So, it does make sense to have the DCT spectrum shown in Figure 5 consist mostly of a broken line along the top edge of the DCT spectrum from a wave number of zero to the Nyquist folding frequency at the right edge.
A horizontal line
The bottom image in Figure 7 shows the results of performing a 2D-DCT on the top image containing the single horizontal line.
Figure 7 |
As before, because of the implicit expansion of the input image through the creation of mirror images, the mage that actually got transformed consisted of two parallel horizontal lines.
Also as before, the output is difficult to see. If you look very closely, you will see a vertical broken line along the left edge of the bottom image. I could go through the same steps as before, performing a 2D-DCT on a pair of parallel horizontal lines to show that we should expect the output to be a broken vertical line along the left edge, beginning at a wave number of zero and extending downward to the Nyquist folding frequency at the bottom edge.
So what?
By now you are probably wondering why I am going to all of this trouble to convince you of what you should expect to see. For that, I am going to give you a preview of the next lesson.
A preview
In the next lesson, you will learn that rather than to perform the 2D-DCT on the entire image, the JPEG image compression algorithm sub-divides the image into 8x8 blocks and performs the 2D-DCT on each block independently. At this point, I won't go into what the algorithm does with the spectra produced through that process, but I will show you a preview of what the spectra can look like.
Spectrum of a sub-divided image
The bottom panel in Figure 8 shows the results of performing a separate 2D-DCT on several hundred contiguous 8x8-pixel blocks that make up the image shown in the top panel.
Figure 8 |
Each spectrum represents an 8x8-pixel image
When performed in this fashion, each spectrum represents only one 8x8-pixel portion of the original image. In most cases, the upper-left corner of each spectrum, (representing a wave-number of zero), is identified by a bright dot. The spectral values for higher-frequency wave numbers appear to the right and down from that dot.
The constant-color areas
In those areas of the image where there are little or no color details, (such as in the white portion of the image or the portion behind President Lincoln's head), each spectrum consists of a single bright dot only. This is because the spectrum consists of a zero-frequency component only with a significant lack of energy at other frequencies.

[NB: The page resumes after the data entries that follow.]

Lemma session_signed_in env c d sm : session_of env c d sm →
  ∃ s m t, signed_in env c d s m t ∧ sm_role sm = role_text (m_role m) ∧
    (tn_require_2fa t = true → enabled_at (m_totp m) = None → starts_with "/v1/auth/totp" (path_of (url c)) = true).
Proof.
  intros [(s&m&t&Hs&Hl&Hm&Hid&Ha&Ht&Htid&_&_&Hro&Hen&Hrq)%resolve_Some Hgate]. exists s, m, t.
  unfold session_live, is_active in *. b2p. split_and!; [by split|done|].
  intros Hq He. apply Hgate; [congruence|]. rewrite Hen. by rewrite He.
Qed.

(** C21. Authorisation of the account requests: one that runs behind the session
    guard changes the store only when its cookie is the token of a session that
    is neither revoked nor expired, of an active member; the member has a
    second factor in use when the tenant requires one, unless the path is one
    of the enrolment pages; its role is at least the lowest role that has the
    permission the handler declares; and the key requests need an owner or an
    admin. *)
Theorem console_requests_are_authorised env q c d :
  caller_of q = Some c → exec env q d ≠ d →
  ∃ s m t, signed_in env c d s m t
    ∧ (tn_require_2fa t = true → enabled_at (m_totp m) = None → starts_with "/v1/auth/totp" (path_of (url c)) = true)
    ∧ (∀ p, required_permission q = Some p → ∃ lowest, min_role p = Some lowest ∧ (rank lowest <= rank (m_role m))%nat)
    ∧ (key_request q = true → m_role m = Owner ∨ m_role m = Admin).
Proof.
  intros Hc Hne.
  assert (key_request q = true → ∃ sm, session_of env c d sm ∧ String_in (sm_role sm) KEY_ADMIN_ROLES = true) as Hkey.
  { intros Hk. destruct q; try done; injection Hc as ->; cbn [exec] in Hne; unfold rotate, createServerKey, revokeKey in Hne;
      (eapply key_guarded; [|exact Hne]); intros sm Hs; first [by apply keyadmin_prefix|by apply rotate_needs_admin]. }
  assert (∃ sm, session_of env c d sm ∧ ∀ p, required_permission q = Some p → can (sm_role sm) p = true) as (sm&Hs&Hp).
  { destruct q; try done; injection Hc as ->; cbn [exec] in Hne;
      match type of Hne with (?g env _ _ ?h _).2 ≠ _ => idtac | _ => idtac end;
      unfold members_create, members_changeRole, members_remove, totp_enroll, totp_confirm, totp_disable, totp_reset,
        requestDeletion, restore, setSecurity, rotate, createServerKey, revokeKey in Hne;
      match type of Hne with (guarded _ _ ?p ?h _).2 ≠ _ =>
        destruct (guarded_inv env c p h d) as [[Heq _]|(sm&Hs&Hp&_)]; [done|exists sm; split; [done|]] end;
      try (by intros ? [=]); exact Hp. }
  destruct (session_signed_in _ _ _ _ Hs) as (s&m&t&Hin&Hro&Hgate). exists s, m, t. split_and!; [done..| |].
  - intros p Hreq. apply Hp, can_min_role in Hreq as (r&l&Hr&Hl&Hle). exists l. split; [done|].
    assert (r = m_role m) as -> by (apply role_text_inj; congruence). done.
  - intros Hk. destruct (Hkey Hk) as (sm'&Hs'&Hadm). assert (sm' = sm) as -> by (destruct Hs, Hs'; congruence).
    unfold KEY_ADMIN_ROLES in Hadm. rewrite Hro in Hadm. destruct (m_role m); auto; discriminate.
Qed.
End Permissions.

Areas with lots of color details
In areas where there is a lot of detail, such as in President Lincoln's hair for example, the 8x8 spectral blocks tends to be gray, indicating lots of energy at the higher frequencies.
Some particularly interesting areas
There are several areas that I find particularly interesting. For example, on the left and right edges of the penny where the circular edge is tangent to a vertical line, you can see a tendency for the spectra to exhibit strong horizontal lines. This agrees with the results shown earlier in Figure 5.
Vertical spectral lines
At the top and the bottom of the penny where the circular edge is tangent to a horizontal line, there is a tendency for the spectra to exhibit strong vertical lines. This agrees with the results shown earlier in Figure 7.
Diagonal spectral lines
At the four edges of the penny where the slope is tangent to a line that is at an angle of forty-five degrees to the horizontal (northeast, southeast, southwest, and northwest) there is a tendency for the spectra to exhibit strong diagonal lines sloping down and to the right.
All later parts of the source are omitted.